The Zodiac itself is a mandala and a most perfect one to my mind. Though not purely geometric as eastern versions are, it is figurative in its imagery associating more readily in the human mind with myth and archetype for which the various animals and humans and objects stand. It might be regarded as a Fisher Price type pictograph as compared with the elaborate geometric patterns espoused in the east and yet I find it no less powerful or, as I say, perfect as it seems to encompass every thought, action, emotion, sense and the very nature and sequence of all things earthly and celestial as they relate one to another. Which of course is the purpose of astrology as well as the point of any mandala, to provide a formal link between the earthly and the cosmic experience.

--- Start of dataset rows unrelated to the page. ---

(** X10. The first extractor, extract_all_events.py: every row it keeps has
    a date and a title and was read from a block of one of the two
    manifests; no two rows share [(date, title_norm, location_code)]; every
    dated row of the manifests is represented by a row with the same three
    values; and, as the month manifest is concatenated first, a row that
    the month manifest also holds is kept from the month manifest. *)
Theorem all_events_month_first (month_items day_items : list Html.Item)
    (table : list Extract.Row) :
  Extract.all_events month_items day_items = Py.Ok table →
  let month := Extract.process_manifest month_items "month_block" in
  let day := Extract.process_manifest day_items "day_block" in
  (∀ r, r ∈ table →
        is_Some (Extract.date r) ∧ Extract.title r ≠ EmptyString
        ∧ (r ∈ month ∧ Extract.source_type r = "month_block"
           ∨ r ∈ day ∧ Extract.source_type r = "day_block")
        ∧ (∀ m, m ∈ month → Extract.dedupe_key m = Extract.dedupe_key r →
                Extract.source_type r = "month_block"))
  ∧ NoDup (Extract.dedupe_key <$> table)
  ∧ (∀ x, x ∈ month ++ day → is_Some (Extract.date x) →
          ∃ r, r ∈ table ∧ Extract.dedupe_key r = Extract.dedupe_key x).
Proof.
  intros Hok month day. apply all_events_ok in Hok as ->.
  fold month day. split_and!.
  - intros r Hr. pose proof Hr as [[Hdate Hin]%list_elem_of_filter _]%dd_elem_of.
    assert (∀ m, m ∈ month → Extract.dedupe_key m = Extract.dedupe_key r → r ∈ month)
      as Hfirst.
    { intros m Hm Hk. rewrite filter_app in Hr.
      assert (r ∈ filter (λ r, is_Some (Extract.date r)) month) as Hrm.
      { eapply (dd_app_first Extract.dedupe_key); [exact Hr| |exact Hk].
        apply list_elem_of_filter. split; [|done].
        unfold Extract.dedupe_key in Hk. injection Hk as Hk _ _. by rewrite Hk. }
      by apply list_elem_of_filter in Hrm as [_ ?]. }
    split_and!; [done| | |].
    + apply elem_of_app in Hin as [Hin|Hin];
        by apply process_manifest_row in Hin as (_ & ? & _).
    + apply elem_of_app in Hin as [Hin|Hin]; [left|right]; (split; [done|]);
        by apply process_manifest_row in Hin as (? & _).
    + intros m Hm Hk. specialize (Hfirst m Hm Hk).
      by apply process_manifest_row in Hfirst as (? & _).
  - apply dd_NoDup.
  - intros x Hx Hd. apply dd_covers; [|apply not_elem_of_nil].
    by apply list_elem_of_filter.
Qed.

Lemma all_events_month_first_witness :
  is_Some (Extract.date Cases.friday_event)
  ∧ Extract.title Cases.friday_event ≠ EmptyString.
Proof.
  destruct (proj1 (all_events_month_first
                     [Sample.bilal [Sample.friday; Sample.undated]]
                     [Sample.bilal [Sample.friday]]
                     [Cases.friday_event] ltac:(vm_compute; reflexivity))
                  Cases.friday_event ltac:(apply list_elem_of_here))
    as (Hd & Ht & _).
  split; [exact Hd|exact Ht].
Defined.

(* ===================================================================== *)
(** ** The popup enrichment *)
(* ===================================================================== *)

Section PopupFacts.
Import Popup.

Lemma merge_left_cons (e : Extract.Row) (left : list Extract.Row)
    (right : list PopupRow) :
  merge_left (e :: left) right
  = match matches right e with
    | [] => [(e, None)]
    | ps => (λ p, (e, Some p)) <$> ps
    end ++ merge_left left right.
Proof. done. Qed.

Lemma merge_left_length (left : list Extract.Row) (right : list PopupRow) :
  length (merge_left left right)
  = sum_list ((λ e, Nat.max 1 (length (matches right e))) <$> left).
Proof.
  induction left as [|e left IH]; [done|].
  rewrite merge_left_cons, length_app, IH, fmap_cons.
  change (sum_list (?x :: ?l)) with (x + sum_list l)%nat. f_equal.
  destruct (matches right e) as [|p ps]; [done|].
  rewrite length_fmap. simpl. lia.
Qed.
(** The storage of an install run, and when the run is fulfilled. *)
Lemma install_unfold (cs : CacheStorage) :
  let opened := caches_open DYNAMIC_CACHE_NAME (caches_open STATIC_CACHE_NAME cs) in
  (installed_store (install self_origin network cs) = foldl cdn opened (slice_from 3 STATIC_FILES)
   ∧ installation (install self_origin network cs) ≠ Fulfilled ()) ∨
  (∃ entries,
     mapM fetch_ok ["/"; "/index.html"; "/manifest.json"] = Some entries ∧
     installation (install self_origin network cs) = Fulfilled () ∧
     installed_store (install self_origin network cs)
     = foldl cdn (foldl (put_entry STATIC_CACHE_NAME) opened entries)
         (slice_from 3 STATIC_FILES)).
Proof.
  intros opened. unfold install, cache_addAll.
  change (slice 0 3 STATIC_FILES) with ["/"; "/index.html"; "/manifest.json"].
  fold opened.
  destruct (mapM fetch_ok ["/"; "/index.html"; "/manifest.json"]) as [entries |];
    cbn [fst snd installation installed_store].
  - right. exists entries. auto.
  - left. split; [reflexivity | discriminate].
Qed.

Lemma opened_has_both (cs : CacheStorage) :
  is_Some (caches_find STATIC_CACHE_NAME
             (caches_open DYNAMIC_CACHE_NAME (caches_open STATIC_CACHE_NAME cs))) ∧
  is_Some (caches_find DYNAMIC_CACHE_NAME
             (caches_open DYNAMIC_CACHE_NAME (caches_open STATIC_CACHE_NAME cs))).
Proof.
  split.
  - rewrite caches_find_open_ne by discriminate. rewrite caches_find_open. eauto.
  - rewrite caches_find_open. eauto.
Qed.

End InstallEntries.

Section InstallOutcome.

Variable self_origin : string.
Variable network : string → option Response.

Local Abbreviation run cs := (install self_origin network cs).
(** C10. In the array handed to the flattener, an element of kind 't1' whose
    data is absent or null is passed over: alone it leaves the accumulator
    as it was and throws nothing; among any siblings the result is the one
    of the array without it; and among the nodes of a thread the result is
    the accumulator followed by the comments of the siblings before it and
    then of the siblings after it, each flattened in pre-order, so the
    remaining siblings are processed in their original order and nothing
    below the element is visited. *)
Theorem comment_without_data_is_skipped
  (before after : list value) (siblings_before siblings_after : list Node)
  (child : value) (comments : list RedditComment.t) :
  get child "kind" = Ok (JStr "t1") ->
  get child "data" = Ok JUndefined \/ get child "data" = Ok JNull ->
  forallb well_formed siblings_before = true ->
  forallb well_formed siblings_after = true ->
  extractComments (JArr [child]) comments = Ok comments
  /\ extractComments (JArr (before ++ child :: after)%list) comments
     = extractComments (JArr (before ++ after)%list) comments
  /\ extractComments
       (JArr (map encode siblings_before ++ child :: map encode siblings_after)%list)
       comments
     = Ok (comments ++ flatten siblings_before ++ flatten siblings_after)%list.
Proof.
  intros Hkind Hdata Hbefore Hafter.
  assert (Hskip : forall acc, visit extractComments child acc = Ok acc).
  { intros acc. unfold visit. rewrite Hkind. simpl.
    destruct Hdata as [-> | ->]; reflexivity. }
  assert (Hrelative : forall l1 l2,
             extractComments (JArr (l1 ++ child :: l2)%list) comments
             = extractComments (JArr (l1 ++ l2)%list) comments).
  { intros l1 l2. rewrite !extractComments_array, !for_each_app.
    destruct (for_each (visit extractComments) l1 comments) as [acc|e]; simpl;
      [|reflexivity].
    rewrite Hskip. reflexivity. }
  split; [|split].
  - rewrite extractComments_array. simpl. rewrite Hskip. reflexivity.
  - apply Hrelative.
  - rewrite Hrelative, <- map_app, extractComments_flatten.
    + unfold flatten. rewrite flat_map_app. reflexivity.
    + rewrite forallb_app, Hbefore, Hafter. reflexivity.
Qed.

Lemma comment_without_data_is_skipped_witness :
  extractComments (JArr [dataless_comment]) [] = Ok []
  /\ extractComments
       (JArr (map encode thread_ABDC ++ dataless_comment
                :: map encode thread_with_placeholders)%list) []
     = Ok [comment_of (named "A"); comment_of (named "B");
           comment_of (named "D"); comment_of (named "C");
           comment_of (named "A"); comment_of (named "B");
           comment_of (named "D"); comment_of (named "C")].
Proof.
  destruct (comment_without_data_is_skipped [] [] thread_ABDC thread_with_placeholders
              dataless_comment [] eq_refl (or_intror eq_refl) eq_refl eq_refl)
    as [Halone [_ Hsiblings]].
  split; [exact Halone | exact Hsiblings].
Defined.

(** ** The entity mappers *)

Lemma get_defined (data v : value) (key key' : string) :
  get data key = Ok v -> get data key' = Ok (match data with
                                             | JObj props => lookup key' props
                                             | _ => JUndefined
                                             end).
Proof. destruct data; simpl; intros H; try discriminate; reflexivity. Qed.

(** C8. The thumbnail of a mapped post is absent (undefined, never the empty
    string) when the raw thumbnail is the string "self" or "default", and is
    exactly the raw value otherwise; a raw string other than the two
    sentinels is therefore present, unchanged. *)
Theorem thumbnail_normalization (data raw : value) :
  get data "thumbnail" = Ok raw ->
  exists post,
    mapPost data = Ok post
    /\ (raw = JStr "self" \/ raw = JStr "default" ->
        RedditPost.thumbnail post = JUndefined)
    /\ (raw <> JStr "self" -> raw <> JStr "default" ->
        RedditPost.thumbnail post = raw)
    /\ (forall s, raw = JStr s -> s <> "self" -> s <> "default" ->
        RedditPost.thumbnail post = JStr s /\ RedditPost.thumbnail post <> JUndefined).
Proof.
  intros Hraw. unfold mapPost.
  rewrite !(get_defined data raw "thumbnail" _ Hraw). simpl.
  rewrite (get_defined data raw "thumbnail" "thumbnail" Hraw) in Hraw.
  injection Hraw as Hraw. rewrite Hraw.
  eexists. split; [reflexivity|]. simpl.
  assert (Hother : raw <> JStr "self" -> raw <> JStr "default" ->
                   (if negb (strict_eq_str raw "self") && negb (strict_eq_str raw "default")
                    then raw else JUndefined) = raw).
  { intros Hs Hd. destruct raw; try reflexivity. simpl.
    destruct (String.eqb_spec s "self") as [->|_]; [congruence|].
    destruct (String.eqb_spec s "default") as [->|_]; [congruence|].
    reflexivity. }
  split; [|split].
  - intros [-> | ->]; reflexivity.
  - exact Hother.
  - intros s -> Hs Hd. rewrite Hother by congruence.
    split; [reflexivity | discriminate].
Qed.

Lemma thumbnail_normalization_witness :
  (exists post, mapPost (post_payload "self") = Ok post
                /\ RedditPost.thumbnail post = JUndefined)
  /\ (exists post, mapPost (post_payload "default") = Ok post
                   /\ RedditPost.thumbnail post = JUndefined)
  /\ (exists post, mapPost (post_payload "http://x/y.jpg") = Ok post
                   /\ RedditPost.thumbnail post = JStr "http://x/y.jpg").
Proof.
  split; [|split].
  - destruct (thumbnail_normalization (post_payload "self") (JStr "self") eq_refl)
      as [post [Hmap [Hsentinel _]]].
    exists post. split; [exact Hmap|]. apply Hsentinel. left. reflexivity.
  - destruct (thumbnail_normalization (post_payload "default") (JStr "default") eq_refl)
      as [post [Hmap [Hsentinel _]]].
    exists post. split; [exact Hmap|]. apply Hsentinel. right. reflexivity.
  - destruct (thumbnail_normalization (post_payload "http://x/y.jpg")
                (JStr "http://x/y.jpg") eq_refl)
      as [post [Hmap [_ [_ Hkept]]]].
    exists post. split; [exact Hmap|].
    apply (Hkept "http://x/y.jpg" eq_refl); discriminate.
Defined.

(** C9. The url of a mapped subreddit is the fixed origin followed by "/r/"
    and the display_name of the payload; the url of the payload is never
    read: a payload that differs only in its url maps to the same entity. *)
Theorem subreddit_url_is_synthesized (data other name : value) :
  get data "display_name" = Ok name ->
  (forall key, key <> "url" -> get other key = get data key) ->
  exists sub,
    mapSubreddit data = Ok sub
    /\ RedditSubreddit.url sub = "https://reddit.com" ++ "/r/" ++ to_string name
    /\ mapSubreddit other = Ok sub.
Proof.
  intros Hname Hsame. unfold mapSubreddit.
  rewrite !Hsame by discriminate.
  rewrite !(get_defined data name "display_name" _ Hname). simpl.
  rewrite (get_defined data name "display_name" "display_name" Hname) in Hname.
  injection Hname as Hname. rewrite Hname.
  eexists. split; [reflexivity|]. split; reflexivity.
Qed.

Lemma same_but_url (u v : value) (key : string) :
  key <> "url" -> get (subreddit_payload u) key = get (subreddit_payload v) key.
Proof.
  intros Hkey. unfold subreddit_payload. cbn [get lookup].
  destruct (String.eqb "display_name" key); [reflexivity|].
  destruct (String.eqb "title" key); [reflexivity|].
  destruct (String.eqb_spec "url" key) as [Heq|_]; [congruence|].
  reflexivity.
Qed.

Lemma subreddit_url_is_synthesized_witness :
  exists sub,
    mapSubreddit (subreddit_payload (JStr "/r/rocq/")) = Ok sub
    /\ RedditSubreddit.url sub = "https://reddit.com/r/rocq"
    /\ mapSubreddit (subreddit_payload (JStr "https://evil.example/")) = Ok sub.
Proof.
  exact (subreddit_url_is_synthesized
           (subreddit_payload (JStr "/r/rocq/"))
           (subreddit_payload (JStr "https://evil.example/"))
           (JStr "rocq") eq_refl
           (same_but_url (JStr "https://evil.example/") (JStr "/r/rocq/"))).
Defined.

(** ** The session manager *)

Lemma token_is_fresh_eq (env : Env) (w : World) :
  token_is_fresh env w
  = if truthy (accessToken (this w))
    then (Ok (lt_number (Num (now env (reads w))) (tokenExpiry (this w))),
          {| this := this w; reads := S (reads w); log := log w |})
    else (Ok false, w).
Proof.
  unfold token_is_fresh, bind, read_this.
  destruct (truthy (accessToken (this w))); reflexivity.
Qed.

Lemma token_is_fresh_keeps (env : Env) (w w0 : World) (r : Outcome bool) :
  token_is_fresh env w = (r, w0) -> this w0 = this w /\ log w0 = log w.
Proof.
  rewrite token_is_fresh_eq.
  destruct (truthy (accessToken (this w))); intros [= <- <-]; split; reflexivity.
Qed.

Lemma authenticate_after_check (config : Config.t) (env : Env) (w w0 : World) (fresh : bool) :
  token_is_fresh env w = (Ok fresh, w0) ->
  authenticate config env w
  = if fresh then (Ok tt, w0) else exchange_token config env w0.
Proof.
  intros Hcheck. unfold authenticate, bind. rewrite Hcheck.
  destruct fresh; reflexivity.
Qed.

Lemma exchange_rejected (config : Config.t) (env : Env) (w : World) (res : Response) :
  respond env (length (requests (log w))) (token_request config) = Some res ->
  ok res = false ->
  exchange_token config env w
  = (Throw (JsError ("Authentication failed: " ++ show (status res)
                       ++ " " ++ statusText res)),
     {| this := this w; reads := reads w;
        log := (log w ++ [Fetched (token_request config)])%list |}).
Proof.
  intros Hres Hok. unfold exchange_token, bind, fetch.
  rewrite Hres, Hok. reflexivity.
Qed.

Lemma exchange_granted (config : Config.t) (env : Env) (w : World) (res : Response)
  (data token lifetime : value) :
  respond env (length (requests (log w))) (token_request config) = Some res ->
  ok res = true ->
  payload res = Some data ->
  get data "access_token" = Ok token ->
  get data "expires_in" = Ok lifetime ->
  exchange_token config env w
  = (Ok tt,
     {| this :=
          {| accessToken := token;
             tokenExpiry :=
               fsub
                 (fadd (Num (now env (reads w)))
                    (fmul (to_number (StringToNumber env) lifetime) (Num 1000)))
                 (Num 60000) |};
        reads := S (reads w);
        log := (log w ++ [Fetched (token_request config); Parsed res])%list |}).
Proof.
  intros Hres Hok Hpayload Htoken Hlifetime.
  unfold exchange_token, bind, fetch, json, lift, set_accessToken, Date_now,
    env_StringToNumber, set_tokenExpiry.
  rewrite Hres, Hok. cbn [negb log payload this reads].
  rewrite Hpayload, Htoken, Hlifetime. cbn [this accessToken reads log].
  rewrite <- app_assoc. reflexivity.
Qed.

Lemma requests_app (l1 l2 : list Event) :
  requests (l1 ++ l2)%list = (requests l1 ++ requests l2)%list.
Proof. unfold requests. apply flat_map_app. Qed.

Lemma exchange_requests (config : Config.t) (env : Env) (w : World) :
  requests (log (snd (exchange_token config env w)))
  = (requests (log w) ++ [token_request config])%list.
Proof.
  unfold exchange_token, bind, fetch, json, lift, set_accessToken, Date_now,
    env_StringToNumber, set_tokenExpiry.
  destruct (respond env (length (requests (log w))) (token_request config)) as [res|];
    cbn [snd log]; [|apply requests_app].
  destruct (ok res); cbn [negb]; [|apply requests_app].
  destruct (payload res) as [data|]; cbn [snd log this].
  - destruct (get data "access_token") as [token|e]; cbn [snd log this reads].
    + destruct (get data "expires_in") as [lifetime|e]; cbn [snd log];
        rewrite !requests_app; cbn; rewrite app_nil_r; reflexivity.
    + rewrite !requests_app. cbn. rewrite app_nil_r. reflexivity.
  - rewrite !requests_app. cbn. rewrite app_nil_r. reflexivity.
Qed.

Of course the organization of the zodiac is geometric, a circle divided into twelve equal slices of celestial pie, the energies of each giving over to the next round and round, spiraling upward infinitely. It has a lot more complexity than, say the symbol of the cross which speaks to man being at a crux, or crossroads of earthly and spiritual life, which may be true; but that is just one of so very many symbolic meanings that arise from something like a true mandala which is an elaborate symbol system, again, something of a blue print telling us how cosmic nature functions, and we in it.

I think certain art functions as mandalas. Mondrian and Kandinsky come to mind in their each unique but allied visions of distilling thought-forms into points and lines and planes. Of course Kandinsky wrote a book entitled Point and Line to Plane, and also Concerning the Spirituality in Art. If Kandinsky were to write a book about the Zodiac he might have called it Line and Point to Plane because the signs of the Zodiac in turn are cardinal, fixed and mutable, repeated four times. Cardinal translates to a line, moving, directional and initiatory, fixed of course translates to a point, and the mutable signs are indeed planes in that provide a field, on which the preceding energies of the cardinal and fixed signs are negotiated.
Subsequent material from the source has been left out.